- Interactive map of Princes Point
- Coordinates: 43°45′44″N 70°10′28″W﻿ / ﻿43.76214604°N 70.17449876°W
- Country: United States
- State: Maine
- County: Cumberland
- Town: Yarmouth
- Time zone: UTC-5 (Eastern (EST))
- • Summer (DST): UTC-4 (EDT)

= Princes Point =

Princes Point is a promontory in Yarmouth, Maine, United States. It is located around 2.70 mi south of Yarmouth Village and looks out into inner Casco Bay. Princes Point Road leads to the point, which is named for shipwright Benjamin Prince, while Princes Point Road is named for his son, Paul Prince. They were both relatives of poet Elizabeth Oakes Smith. The point was part of an estate purchased by the Prince family in 1680.

When Yarmouth residents voted to secede from North Yarmouth in the mid-19th century, Princes Point residents were against the plan. As historian Alan M. Hall noted: "Coastal farms, such as the Nicholas Drinkwater homestead on Princes Point [Road], were often perched on more ledges than topsoil, a fact that nudged many Drinkwaters into a life at sea."

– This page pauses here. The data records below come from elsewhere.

(** Destroying what was kept gives exactly its charge back. *)
Lemma data_destroy_kept o d w :
  kept o d -> owner_ok o w -> owes o (protocol_charge d) w ->
  iowp (data_destroy (Some d)) (fun w' r => is_Some r /\ charged_to o (- protocol_charge d) w w') w.
Proof.
  intros [[Hsz _] _ Ho Hc] Hok Howe. unfold iowp, data_destroy. rewrite Ho. destruct o as [sid|].
  - destruct (Z.eqb_spec (protocol_charge d) 0); [lia|]. simpl in Hok, Howe. destruct Hok as [Hlen Hcnt].
    unfold protocol_release_memory_for_session. split; [done|]. rewrite release_next_spec by lia.
    by apply set_counter_charged.
  - rewrite Hc. simpl. split; [done|]. apply charged_refl.
Qed.

Lemma owner_ok_charged o n w w' :
  owner_ok o w -> charged_to o n w w' ->
  match o with Some sid => 0 <= counter w sid + n <= MAX_CONNECTION_MEMORY | None => True end -> owner_ok o w'.
Proof.
  intros Hok [_ _ Hl Hc] Hn. destruct o as [sid|]; [|done]. simpl in *. rewrite Hl, Hc, bool_decide_eq_true_2 by done.
  destruct Hok. done.
Qed.

Lemma destroy_files_kept `{Heap} o l w :
  Forall (received_ok o) l -> owner_ok o w -> owes o (files_charge l) w ->
  iowp (destroy_files (Some <$> l)) (fun w' r => is_Some r /\ charged_to o (- files_charge l) w w') w.
Proof.
  intros Hl. revert w. induction Hl as [|f l Hf Hl IH]; intros w Hok Howe; simpl.
  { split; [done|]. apply charged_refl. }
  pose proof (files_charge_nonneg o l Hl). destruct Hf as [_ (d&Hd&Hk) _ _ _]. simpl in Howe.
  unfold file_charge in *. rewrite Hd in *. pose proof (kept_charge o d Hk). io_step.
  eapply iowp_mono; [apply (data_destroy_kept o d); [done|done|destruct o; simpl in *; lia]|].
  intros w1 r [[[] ->] Hc]. pose proof Hc as Hc'. destruct Hc' as [_ _ _ Hc1].
  eapply iowp_mono; [apply IH|].
  - eapply owner_ok_charged; [exact Hok|exact Hc|]. destruct o; simpl in *; lia.
  - destruct o as [sid|]; simpl in *; [|done]. rewrite Hc1, bool_decide_eq_true_2 by done. lia.
  - intros w2 r2 [Hr2 Hc2]. split; [done|]. eapply charged_trans in Hc2; [|exact Hc].
    by replace (- (protocol_charge d + files_charge l)) with (- protocol_charge d + - files_charge l) by lia.
Qed.

Section Parse.
Context `{HH : Heap} {W : WireCharset} (buf : list byte) (Hbuf : zlen buf < 2 ^ 63).

(** Where a parser that started at [pos] with [remaining] bytes may stop. *)
Definition moved (pos remaining pos' remaining' : Z) : Prop :=
  pos' + remaining' = pos + remaining /\ 0 <= pos <= pos' /\ 0 <= remaining'.
Definition within (pos remaining : Z) : Prop := 0 <= pos /\ 0 <= remaining /\ pos + remaining <= zlen buf.

Lemma wire_name_safe s :
  zlen s < 2 ^ 63 -> Byte.x00 ∉ s ->
  owp (if wire_active then wire_apply (Some s) else Ret s) (fun p => Byte.x00 ∉ p).
Proof.
  intros Hs Hn. destruct wire_active; [|done]. pose proof (wire_apply_safe s Hs).
  destruct (wire_apply (Some s)) as [p| |] eqn:E; [|done..]. by eapply wire_apply_cstr.
Qed.

Lemma parse_path_safe pos remaining :
  within pos remaining ->
  owp (parse_path buf pos remaining) (fun '(p, pos', remaining') =>
    (p <> [] /\ Byte.x00 ∉ p /\ has_path_traversal (Some p) = false) /\
    moved pos remaining pos' remaining' /\ remaining' <= remaining - 8).
Proof.
  intros (Hp&Hr&Hb). unfold parse_path. wp_check E1. wp_bind. bool_to_prop.
  apply owp_get_le; [done|simpl; lia|]. intros len Hlen. change (8 * Z.of_nat 8) with 64 in Hlen.
  wp_check E2. bool_to_prop. wp_check E3. wp_bind. apply owp_rd; [lia|lia|lia|]. intros path Hpl.
  wp_check E4. bool_to_prop. wp_bind.
  eapply owp_mono; [apply (wire_name_safe path); [lia|done]|]. intros p Hn. simpl. wp_check E5. bool_to_prop. apply owp_ret.
  split_and!; [by intros ->|done|done| |lia]. unfold moved. lia.
Qed.

(** The state of a file between [file_create] and its contents. *)
Record started (p : list byte) (f : File) : Prop := {
  s_path : f_path f = Some p;
  s_data : exists d, f_data f = Some d /\ protocol_charge d = 0;
  s_kind : (if is_dir f then 1 else 0) + (if is_symlink f then 1 else 0) + (if is_special f then 1 else 0) <= 1;
  s_rdev : 0 <= rdev_major f <= 0xffff /\ 0 <= rdev_minor f <= 0x00ffffff;
  s_target : symlink_target f = None;
}.

Lemma file_create_safe p : owp (file_create (Some p)) (started p).
Proof.
  unfold file_create, data_create_reserve. simpl. case_check E1; [|done]. case_check E2; [|done]. case_check E3; [|done].
  split; simpl; [done|by eexists|lia|lia|done].
Qed.

Lemma parse_type_safe p f pos remaining :
  started p f -> within pos remaining ->
  owp (parse_type buf f pos remaining) (fun '(f', pos', remaining') =>
    started p f' /\ f_data f' = f_data f /\ moved pos remaining pos' remaining').
Proof.
  intros [Hf1 Hf2 Hf3 Hf4 Hf5] (Hp&Hr&Hb). unfold parse_type. wp_check E1. bool_to_prop. wp_bind.
  apply owp_get_le; [done|simpl; lia|]. intros t Ht. wp_check E2. cbv zeta.
  assert (Hs : forall major minor, 0 <= major <= 0xffff -> 0 <= minor <= 0x00ffffff ->
    started p (set_rdev (set_type f (i32 t =? 1) (i32 t =? 2) (i32 t =? 3)) major minor)).
  { intros major minor Hma Hmi. split; simpl; try done.
    destruct (Z.eqb_spec (i32 t) 1), (Z.eqb_spec (i32 t) 2), (Z.eqb_spec (i32 t) 3); lia. }
  simpl is_special. destruct (i32 t =? 3) eqn:E3.
  - wp_check E4. bool_to_prop. wp_bind. apply owp_get_le; [lia|simpl; lia|]. intros major Hma. wp_bind.
    apply owp_get_le; [lia|simpl; lia|]. intros minor Hmi. wp_check E5. apply owp_ret.
    apply negb_true_iff in E5. repeat (apply orb_false_iff in E5 as [E5 ?]). rewrite Z.gtb_ltb in *. bool_to_prop.
    split; [apply Hs; lia|]. split; [done|]. unfold moved. lia.
  - apply owp_ret. specialize (Hs (rdev_major f) (rdev_minor f) ltac:(lia) ltac:(lia)). split; [exact Hs|].
    split; [done|]. unfold moved. lia.
Qed.

Lemma parse_metadata_safe p um f pos remaining :
  started p f -> within pos remaining ->
  owp (parse_metadata buf um f pos remaining) (fun '(f', pos', remaining') =>
    started p f' /\ f_data f' = f_data f /\ moved pos remaining pos' remaining').
Proof.
  intros Hf (Hp&Hr&Hb). unfold parse_metadata.
  destruct um; [|apply owp_ret; split; [done|]; split; [done|]; unfold moved; lia].
  assert (Hset : forall m, started p (set_metadata f m)) by (intros m; by destruct Hf; split).
  wp_check E1. bool_to_prop. wp_bind. apply owp_get_le; [done|simpl; lia|]. intros t Ht.
  wp_check E2. wp_bind. apply negb_true_iff, orb_false_iff in E2 as [E2 E2'].
  assert (Hm : owp match metadata_from_buf (Some (drop (Z.to_nat pos) buf)) remaining with
        | Ret m => Ret (Some m) | Fail => Ret None | Stuck => Stuck end (fun _ => True)).
  { assert (Hz : remaining <= zlen (drop (Z.to_nat pos) buf)) by (unfold zlen in *; rewrite length_drop; lia).
    pose proof (metadata_from_buf_safe (drop (Z.to_nat pos) buf) remaining Hz) as Hs.
    by destruct (metadata_from_buf _ _). }
  eapply owp_mono; [exact Hm|]. intros m _. simpl. destruct (i32 t =? 1) eqn:E3.
  - simpl in E2'. bool_to_prop. wp_check E4. apply owp_ret. split; [apply Hset|]. split; [done|].
    unfold moved, FILE_METADATA_WIRE_SIZE in *. lia.
  - apply owp_ret. split; [apply Hset|]. split; [done|]. unfold moved. lia.
Qed.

In the early 1880s, Princes Point began to develop as a summer colony. For several years it had become a favorite camping spot for the villagers and the inhabitants of the inland parts of the town who came here for clam bakes and picnics. The town road ended at the John Allen Drinkwater barn, and here a large gate opened into the pasture which included the two points.

A short-lived steamship line ferried passengers to and from Princes Point aboard the Madeleine.

In 1905, property owners on Princes Point formed a Princes Point Improvement Association.

Mrs. Bagley's Camp, a summer camp for boys, was held at the point in the early 20th century.